Waardenburg syndrome

The Waardenburg syndrome is a congenital, inherited disorder in which there is a form of partial leucism. It is characterized by a variable combination of pigmentary disorders of the eyes, the skin and the hair, by deafness and malformations of the face ( facial dysmorphism ). Four different forms of Waardenburg syndrome to be distinguished. By Type IV of the disease is inherited as an autosomal dominant majority.

Epidemiology

The frequency of Waardenburg syndrome is reported to 1:4500 new cases per year (incidence). Waardenburg syndromes account for about 2% percent of cases of congenital deafness.

Types and Causes

After genetic and clinical criteria are four main types of Waardenburg syndrome ( WS) differed ( WS1- WS4 ). The four types can themselves be divided into partial sub-forms:

The Waardenburgsyndrome WS1, WS2 and WS3 are inherited as autosomal dominant, autosomal recessive modes of inheritance for WS4 were exclusively detected.

WS1 and WS3 are caused by mutations in the Pax3 gene.
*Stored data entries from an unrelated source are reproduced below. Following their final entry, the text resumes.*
(** [new Date(v).getTime()]; [None] is NaN (the Invalid Date).  A text
    goes to [Date.parse], an array or object as the text it converts to,
    any other value as a number. *)
Definition new_Date (h : JSDate.Host) (v : option json) : option Z :=
  match v with
  | None => None
  | Some JNull => Some 0
  | Some (JBool b) => Some (if b then 1 else 0)
  | Some (JNum n) => JSDate.TimeClip n
  | Some (JStr s) => JSDate.Date_parse h s
  | Some ((JArr _) as j) | Some ((JObj _) as j) =>
      JSDate.Date_parse h (json_to_string true j)
  end.

(** The local time [t] with its calendar date moved to the same day of
    another month or year, as [setMonth] and [setFullYear] do it: a day
    the month lacks rolls into the next one. *)
Definition moved (months years : Z) (t : Z) : Z :=
  let c := JSDate.civil_of_day (t / JSDate.ms_per_day) in
  JSDate.days_from_civil (JSDate.year c + years) (JSDate.month c + months) (JSDate.day c)
    * JSDate.ms_per_day + t mod JSDate.ms_per_day.

(** [startDate] of [getTasksForPeriod], from the instant [now] read by
    [new Date()]: [setDate(getDate() - 7)], [setMonth(getMonth() - 1)]
    and [setFullYear(getFullYear() - 1)] change the date of the local
    time and read the result back as an instant; [None] is the Invalid
    Date. *)
Definition startDate (h : JSDate.Host) (period : string) (now : Z) : option Z :=
  let t := JSDate.LocalTime h now in
  if String.eqb period "week" then
    JSDate.TimeClip (JSDate.UTC h (t - 7 * JSDate.ms_per_day))
  else if String.eqb period "month" then JSDate.TimeClip (JSDate.UTC h (moved (-1) 0 t))
  else if String.eqb period "year" then JSDate.TimeClip (JSDate.UTC h (moved 0 (-1) t))
  else Some 0.

(** [taskDate >= startDate]: false when either date is invalid. *)
Definition created_since (h : JSDate.Host) (start : option Z) (task : obj) : bool :=
  match start, new_Date h (task !! "createdAt") with
  | Some startDate, Some taskDate => startDate <=? taskDate
  | _, _ => false
  end.

Definition getTasksForPeriod (h : JSDate.Host) (sm : StatisticsManager) (now : Z)
  : list obj :=
  List.filter (created_since h (startDate h (currentPeriod sm) now)) (tasks sm).

(** [v < today] where [today] is a date text (never a numeric literal):
    two texts compare by code units, an array or object by its text, and
    any other value would compare as a number with NaN. *)
Definition before (v : option json) (today : string) : bool :=
  match v with
  | Some (JStr s) => JSDate.string_lt s today
  | Some ((JArr _) as j) | Some ((JObj _) as j) =>
      JSDate.string_lt (json_to_string true j) today
  | _ => false
  end.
The gene encodes a 479 amino acid among other large protein involved in the regulation of the transcription factor MITF ( microphthalmia -associated transcription factor ) is involved. MITF is involved in the regulation of Melanozytenentwicklung which is disrupted in all known Waardenburg syndromes.

The WSIIa is in front by a mutation directly in the MITF gene. When WSIIB is so far only known DNA locus ( WSIIB: 1p21 - p13.3, WSIIC ) in which there will be mutations. The WSIIC caused by a balanced translocation of chromosome 4 to 8. That is a stretch of DNA that is normally found on chromosome 4, is located on chromosome 8 at WSIIC The very rare WSIID is a mutation in the so-called SNAI2 gene before. Again, it is a transcription factor that is expressed during embryonic development in the Nauralleistenzellen. The WSIIE is based on a genetic mutation in the SOX10 gene.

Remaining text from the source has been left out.